In this world a girl grows up on a farm with a neurotic mother and a crippled father - just as Doris Lessing did. The book is about that growing up, and the young woman who determines not to give in to the defeat and lassitude that sometimes seem to be willing onto her, but to become a fighter and to make life happen.
Like Jane Austen, Doris Lessing develops subtle interactions among her groups of characters that not only make each character come alive but also drive the development of character and hence plot, naturally. In Lessing and Austen, and in Trollope (unlike, say, Dickens) the plot emerges as a natural progression or force in the story, not requiring the interventions by the author to push the story in the right direction - I hate Dickens? penchant for the deus ex machina.
Doris Lessing goes this further step, and it is what makes her novels revelatory and revolutionary. She will describe the relationship, say, of a few people on a farm in Rhodesia and people in the shop that supplies them and the people whom they see in the neighbourhood and the neighbouring city. And she explores the forces - economic, political, historical - that made that social background work the way it does, and what keeps the relationships in place. Doris Lessing has a framework for interpreting history and politics that gives her the power to do this - Marxism/Leninism is, if nothing else, a handle on this complex dimension of reality that enables one to discuss it and analyse it. So what you read is not only a brilliant evocation of life and interaction and the growth of human beings, but also a dissection of the society that links them and holds them down. And she will even go on, in many of her novels, to sketch out how it could be different.

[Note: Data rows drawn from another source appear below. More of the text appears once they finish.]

Lemma export_loop_aborts_witness :
  export_loop sample_clock sample_int_of_string sample_float_of_string
              sample_fetch_live_data sample_fetch_location_data sample_tostring
              ∅ ([sample_exercise] ++ sample_unreadable_exercise :: [sample_exercise])
  = ((export_loop sample_clock sample_int_of_string sample_float_of_string
                  sample_fetch_live_data sample_fetch_location_data sample_tostring
                  ∅ [sample_exercise]).1, false).
Proof.
  apply (export_loop_aborts sample_clock sample_int_of_string sample_float_of_string
           sample_fetch_live_data sample_fetch_location_data sample_tostring
           ∅ [sample_exercise] [sample_exercise] sample_unreadable_exercise).
  - intros ex ->%list_elem_of_singleton. vm_compute. eauto.
  - vm_compute. reflexivity.
Defined.

(** * The other scripts *)

(** ** Rows in a series of files *)

Lemma writerow_snoc {R} (row : R) files dest :
  writerow row (files ++ [dest])
  = files ++ [CsvFile (file_number dest) (file_rows dest ++ [row])].
Proof.
  unfold writerow. rewrite reverse_snoc. cbn. by rewrite reverse_involutive.
Qed.

Lemma length_concat_full {R} (L : nat) (full : list (csv_file R)) :
  Forall (λ f, length (file_rows f) = L) full →
  length (concat (file_rows <$> full)) = (length full * L)%nat.
Proof.
  induction 1 as [|f full Hf _ IH]; [done|]. cbn.
  rewrite length_app, IH, Hf. lia.
Qed.

Lemma mod_full (L k l : nat) :
  (0 < L)%nat → (1 ≤ l ≤ L)%nat →
  (((l + k * L) mod L = 0)%nat ↔ l = L) ∧
  (l = L → ((l + k * L) / L = S k)%nat).
Proof.
  intros HL Hl. rewrite Nat.Div0.mod_add. split.
  - split.
    + intros Hm. destruct (decide (l = L)) as [|Hne]; [done|].
      rewrite Nat.mod_small in Hm by lia. lia.
    + intros ->. apply Nat.Div0.mod_same.
  - intros ->. rewrite Nat.div_add by lia. rewrite Nat.div_same by lia. lia.
Qed.

(** One more row keeps the files in chunks. *)
Lemma write_line_chunked {R} (L : nat) (files : list (csv_file R)) written row :
  (0 < L)%nat →
  chunked L files written →
  (write_line L (length written, files) row).1 = S (length written) ∧
  chunked L (write_line L (length written, files) row).2 (written ++ [row]).
Proof.
  intros HL (Hcat & Hnum & Hshape). split; [done|]. cbn.
  destruct Hshape as [[-> ->] | (full & dest & -> & Hfull & Hdest)].
  - cbn. rewrite Nat.Div0.mod_0_l. cbn. rewrite Nat.Div0.div_0_l. cbn.
    split; [done|]. split; [done|]. right. exists [], (CsvFile 1 [row]).
    split; [done|]. split; [constructor|]. cbn. lia.
  - assert (Hlen : length written
                   = (length (file_rows dest) + length full * L)%nat).
    { rewrite <- Hcat, fmap_app, concat_app, length_app. cbn.
      rewrite app_nil_r, (length_concat_full L) by done. lia. }
    destruct (mod_full L (length full) (length (file_rows dest)) HL Hdest)
      as [Hmod Hdiv].
    rewrite length_app in Hnum. cbn in Hnum.
    rewrite Hlen. destruct (decide (length (file_rows dest) = L)) as [Heq | Hne].
    + rewrite (proj2 (Nat.eqb_eq _ _) (proj2 Hmod Heq)), (Hdiv Heq).
      rewrite writerow_snoc. cbn. split; [|split].
      * rewrite !fmap_app, !concat_app. cbn. rewrite !app_nil_r.
        rewrite <- Hcat, fmap_app, concat_app. cbn. by rewrite app_nil_r, <- app_assoc.
      * rewrite !fmap_app, !length_app. cbn.
        rewrite fmap_app in Hnum. cbn in Hnum. rewrite Hnum.
        replace (length full + 1 + 1)%nat with (S (length full + 1)) by lia.
        by rewrite seq_S.
      * right. exists (full ++ [dest]), (CsvFile (S (length full) + 1) [row]).
        split; [done|]. split; [|cbn; lia].
        apply Forall_app. split; [done|]. by constructor.
    + assert (Hnz : ((length (file_rows dest) + length full * L) mod L =? 0)%nat = false).
      { apply Nat.eqb_neq. intros Hm. by apply Hne, Hmod. }
      rewrite Hnz, writerow_snoc. split; [|split].
      * rewrite !fmap_app, !concat_app. cbn. rewrite !app_nil_r.
        rewrite <- Hcat, fmap_app, concat_app. cbn. by rewrite app_nil_r, <- app_assoc.
      * rewrite fmap_app, length_app in *. cbn in *. done.
      * right. exists full, (CsvFile (file_number dest) (file_rows dest ++ [row])).
        split; [done|]. split; [done|]. cbn. rewrite length_app. cbn. lia.
Qed.

Lemma write_lines_from {R} (L : nat) (rows : list R) : ∀ files written,
  (0 < L)%nat →
  chunked L files written →
  chunked L (fold_left (write_line L) rows (length written, files)).2
          (written ++ rows).
Proof.
  induction rows as [|row rows IH]; intros files written HL Hch; cbn -[write_line].
  - by rewrite app_nil_r.
  - destruct (write_line_chunked L files written row HL Hch) as [Hn Hch'].
    destruct (write_line L (length written, files) row) as [n files'] eqn:Hst.
    cbn in Hn, Hch'. subst n.
    replace (S (length written)) with (length (written ++ [row]))
      by (rewrite length_app; cbn; lia).
    rewrite (assoc_L (++) written [row] rows : written ++ row :: rows = _) by done.
    by apply IH.
Qed.

(** X17. [write_to_file] of [activity.py] writes every row once and
    in order, in files numbered from 1, a hundred rows in every file
    but the last, which has between one and a hundred; without rows it
    writes no file. *)
Theorem activity_write_to_file_chunked (data : list (string * Activity.day_row)) :
  chunked Activity.LINES_PER_FILE (Activity.write_to_file data) data ∧
  (Activity.write_to_file data = [] ↔ data = []).
Proof.
  assert (Hch : chunked Activity.LINES_PER_FILE (Activity.write_to_file data) data).
  { apply (write_lines_from Activity.LINES_PER_FILE data [] []).
    - unfold Activity.LINES_PER_FILE. lia.
    - split; [done|]. split; [done|]. by left. }
  split; [done|]. destruct Hch as (Hcat & _ & Hshape). split.
  - intros Hnil. by rewrite Hnil in Hcat.
  - by intros ->.
Qed.

(** X18. [write_to_file] of [weight.py] raises on an empty list, and
    on any other list writes every row once and in order, in files
    numbered from 1, seventy-five rows in every file but the last. *)
Theorem weight_write_to_file_chunked {R} (weight_data : list R) :
  (Weight.write_to_file weight_data = None ↔ weight_data = []) ∧
  (∀ files, Weight.write_to_file weight_data = Some files →
            chunked Weight.LINES_PER_FILE files weight_data).
Proof.
  unfold Weight.write_to_file. split.
  - by destruct weight_data.
  - intros files H. destruct weight_data as [|row rows]; [done|].
    cbn in H. injection H as <-.
    apply (write_lines_from Weight.LINES_PER_FILE (row :: rows) [] []).
    + unfold Weight.LINES_PER_FILE. lia.
    + split; [done|]. split; [done|]. by left.
Qed.

(** ** [merge_data] of [activity.py] *)

Lemma calories_loop_dom calories_data : ∀ m,
  dom (Activity.calories_loop calories_data m)
  = dom m ∪ list_to_set calories_data.*1.
Proof.
  unfold Activity.calories_loop.
  induction calories_data as [|[d c] rest IH]; intros m; cbn.
  - set_solver.
  - rewrite IH, dom_insert_L. set_solver.
Qed.

Lemma floors_step_cases (m : gmap string Activity.day_row) d f :
  (m !! d = None ∧ Activity.floors_step m (d, f) = None) ∨
  (∃ row, m !! d = Some row ∧
          Activity.floors_step m (d, f) = Some (<[d := Activity.set_floors f row]> m)).
Proof.
  unfold Activity.floors_step. destruct (m !! d) as [row|] eqn:Hm.
  - right. exists row. split; [done|].
    rewrite bool_decide_eq_false_2 by done. cbn. by rewrite Hm.
  - left. split; [done|]. by rewrite bool_decide_eq_true_2.
Qed.

Lemma floors_loop_dom floors_data : ∀ m m',
  Activity.floors_loop floors_data m = Some m' → dom m' = dom m.
Proof.
  induction floors_data as [|[d f] rest IH]; intros m m' H; [by simplify_eq/=|].
  change (Activity.floors_step m (d, f) ≫= Activity.floors_loop rest = Some m') in H.
  destruct (floors_step_cases m d f) as [[_ Hs] | (row & Hm & Hs)];
    rewrite Hs in H; [done|]. cbn in H.
  rewrite (IH _ _ H), dom_insert_L.
  assert (d ∈ dom m) by (apply elem_of_dom; eauto). set_solver.
Qed.

Lemma floors_loop_None floors_data : ∀ m,
  Activity.floors_loop floors_data m = None ↔
  ∃ d, d ∈ floors_data.*1 ∧ d ∉ dom m.
Proof.
  induction floors_data as [|[d f] rest IH]; intros m.
  - cbn. split; [done|]. by intros (d & Hd%elem_of_nil & _).
  - change (Activity.floors_loop ((d, f) :: rest) m)
      with (Activity.floors_step m (d, f) ≫= Activity.floors_loop rest).
    destruct (floors_step_cases m d f) as [[Hm Hs] | (row & Hm & Hs)];
      rewrite Hs; cbn.
    + split; [|done]. intros _. exists d. split; [by left|].
      by apply not_elem_of_dom.
    + rewrite IH. rewrite dom_insert_L.
      assert (d ∈ dom m) by (apply elem_of_dom; eauto).
      split.
      * intros (d' & Hd' & Hn). exists d'. split; [by right | set_solver].
      * intros (d' & Hd' & Hn). exists d'.
        apply elem_of_cons in Hd' as [-> | Hd']; [done|]. split; [done | set_solver].
Qed.

(** X19. [merge_data] raises [KeyError] exactly when floors were
    recorded on a day that has no calories: for such a day the function
    reads [merged_data[date]] before the day is a key. *)
Theorem merge_data_raises_iff (floors_data calories_data : list (string * Z))
    (activities : list (string * Activity.activity_day)) :
  Activity.merge_data floors_data calories_data activities = None ↔
  ∃ d, d ∈ floors_data.*1 ∧ d ∉ calories_data.*1.
Proof.
  unfold Activity.merge_data. cbn zeta.
  destruct (Activity.floors_loop floors_data (Activity.calories_loop calories_data ∅))
    as [m|] eqn:Hfl; cbn.
  - split; [done|]. intros Hex.
    assert (Hnone : Activity.floors_loop floors_data
                      (Activity.calories_loop calories_data ∅) = None); [|congruence].
    apply floors_loop_None. destruct Hex as (d & Hd & Hn). exists d.
    split; [done|]. rewrite calories_loop_dom, dom_empty_L. set_solver.
  - split; [|done]. intros _.
    apply floors_loop_None in Hfl as (d & Hd & Hn). exists d. split; [done|].
    rewrite calories_loop_dom, dom_empty_L in Hn. set_solver.
Qed.

Lemma activities_step_dom (m : gmap string Activity.day_row) d dic k :
  k ∈ dom (Activity.activities_step m (d, dic)) ↔
  (k ≠ d ∧ k ∈ dom m) ∨ (k = d ∧ ¬ (d ∈ dom m ∧ Activity.steps dic = 0)).
Proof.
  unfold Activity.activities_step. destruct (m !! d) as [row|] eqn:Hm.
  - assert (Hd : d ∈ dom m) by (apply elem_of_dom; eauto).
    destruct (Activity.steps dic =? 0) eqn:Hs.
    + apply Z.eqb_eq in Hs. rewrite dom_delete_L. set_solver.
    + apply Z.eqb_neq in Hs. rewrite dom_insert_L.
      destruct (decide (k = d)); set_solver.
  - apply not_elem_of_dom in Hm. rewrite dom_insert_L.
    destruct (decide (k = d)); set_solver.
Qed.

Lemma activities_fold_dom activities : ∀ (m : gmap string Activity.day_row) k,
  NoDup activities.*1 →
  k ∈ dom (fold_left Activity.activities_step activities m) ↔
  (k ∈ dom m ∧ ∀ dic, (k, dic) ∈ activities → Activity.steps dic ≠ 0) ∨
  ((k ∉ dom m) ∧ k ∈ activities.*1).
Proof.
  induction activities as [|[d dic] rest IH]; intros m k Hnd.
  - cbn. split.
    + intros Hk. left. split; [done|]. intros dic Hin. by apply elem_of_nil in Hin.
    + intros [[Hk _] | [_ Hin]]; [done | by apply elem_of_nil in Hin].
  - cbn [fold_left]. apply NoDup_cons in Hnd as [Hd Hnd].
    rewrite (IH (Activity.activities_step m (d, dic)) k Hnd).
    pose proof (activities_step_dom m d dic k) as Hstep.
    assert (Hrest : ∀ dic', (d, dic') ∈ rest → False).
    { intros dic' Hin. apply Hd. apply list_elem_of_fmap. by exists (d, dic'). }
    assert (Hpairs : ∀ dic', (k, dic') ∈ (d, dic) :: rest ↔
                             (k = d ∧ dic' = dic) ∨ (k, dic') ∈ rest).
    { intros dic'. rewrite elem_of_cons. split.
      - intros [[= -> ->] | ?]; auto.
      - intros [[-> ->] | ?]; auto. }
    assert (Hkeys : k ∈ ((d, dic) :: rest).*1 ↔ k = d ∨ k ∈ rest.*1).
    { cbn. by rewrite elem_of_cons. }
    destruct (decide (k = d)) as [-> | Hne].
    + assert (Hnokey : d ∈ rest.*1 → False) by done.
      destruct (decide (d ∈ dom m)) as [Hdm | Hdm],
        (decide (Activity.steps dic = 0)) as [Hz | Hz].
      * split.
        -- intros [[Hk _] | [_ Hin]]; [|done].
           apply Hstep in Hk as [[? _] | [_ Hk]]; [done|]. by destruct Hk.
        -- intros [[_ Hall] | [Hk _]]; [|done].
           destruct (Hall dic); [by left | done].
      * split.
        -- intros _. left. split; [done|]. intros dic' Hin.
           apply Hpairs in Hin as [[_ ->] | Hin]; [done | by destruct (Hrest dic')].
        -- intros _. left. split.
           ++ apply Hstep. right. split; [done|]. by intros [_ ?].
           ++ intros dic' Hin. by destruct (Hrest dic').
      * split.
        -- intros _. right. split; [done | by left].
        -- intros _. left. split.
           ++ apply Hstep. right. split; [done|]. by intros [? _].
           ++ intros dic' Hin. by destruct (Hrest dic').
      * split.
        -- intros _. right. split; [done | by left].
        -- intros _. left. split.
           ++ apply Hstep. right. split; [done|]. by intros [? _].
           ++ intros dic' Hin. by destruct (Hrest dic').
    + assert (Hsame : k ∈ dom (Activity.activities_step m (d, dic)) ↔ k ∈ dom m).
      { rewrite Hstep. split; [by intros [[_ ?] | [? _]] | by left]. }
      split.
      * intros [[Hk Hall] | [Hn Hin]].
        -- left. split; [by apply Hsame|]. intros dic' Hin.
           apply Hpairs in Hin as [[? _] | Hin]; [done | by apply Hall].
        -- right. split; [by rewrite <- Hsame | by right].
      * intros [[Hk Hall] | [Hn Hin]].
        -- left. split; [by apply Hsame|]. intros dic' Hin. apply Hall. by right.
        -- right. split; [by rewrite Hsame|].
           apply Hkeys in Hin as [? | ?]; done.
Qed.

Doris Lessing manages to weave all of this into a fabric that is alive and engaging and exciting. (Certainly in the novels she wrote in the first three-quarters of her long and immensely productive life. Some of her later novels are sketchier, as if she is in a hurry to get on paper all the ideas she wants to write about.) Her novels are nearly all really hard to put down. She is a genius and absolutely totally deserving of her recent Nobel Prize. (Too recent - she has clearly deserved this honour for decades.)
Doris Lessing 's unauthorized biographer, Carole Klein, quotes Olive Schreiner (another poor white woman in Africa) writing a generation before:
"You, you, yourself must save yourself. From those weak limbs strike off the fetters; with your strong hands bend down and heal the wounds your hands have made; remove the sand about the heavily sunken feet. When they are healed and free and strong, they, they and not another will bear you to the mountains where you would be." [From Man to Man]
That catches the spirit of what Martha Quest strives for, and attains. Doris Lessing then takes her character through four more volumes of the series of novels (series title "Children of Violence") to create one of the truly great works of fiction of all time.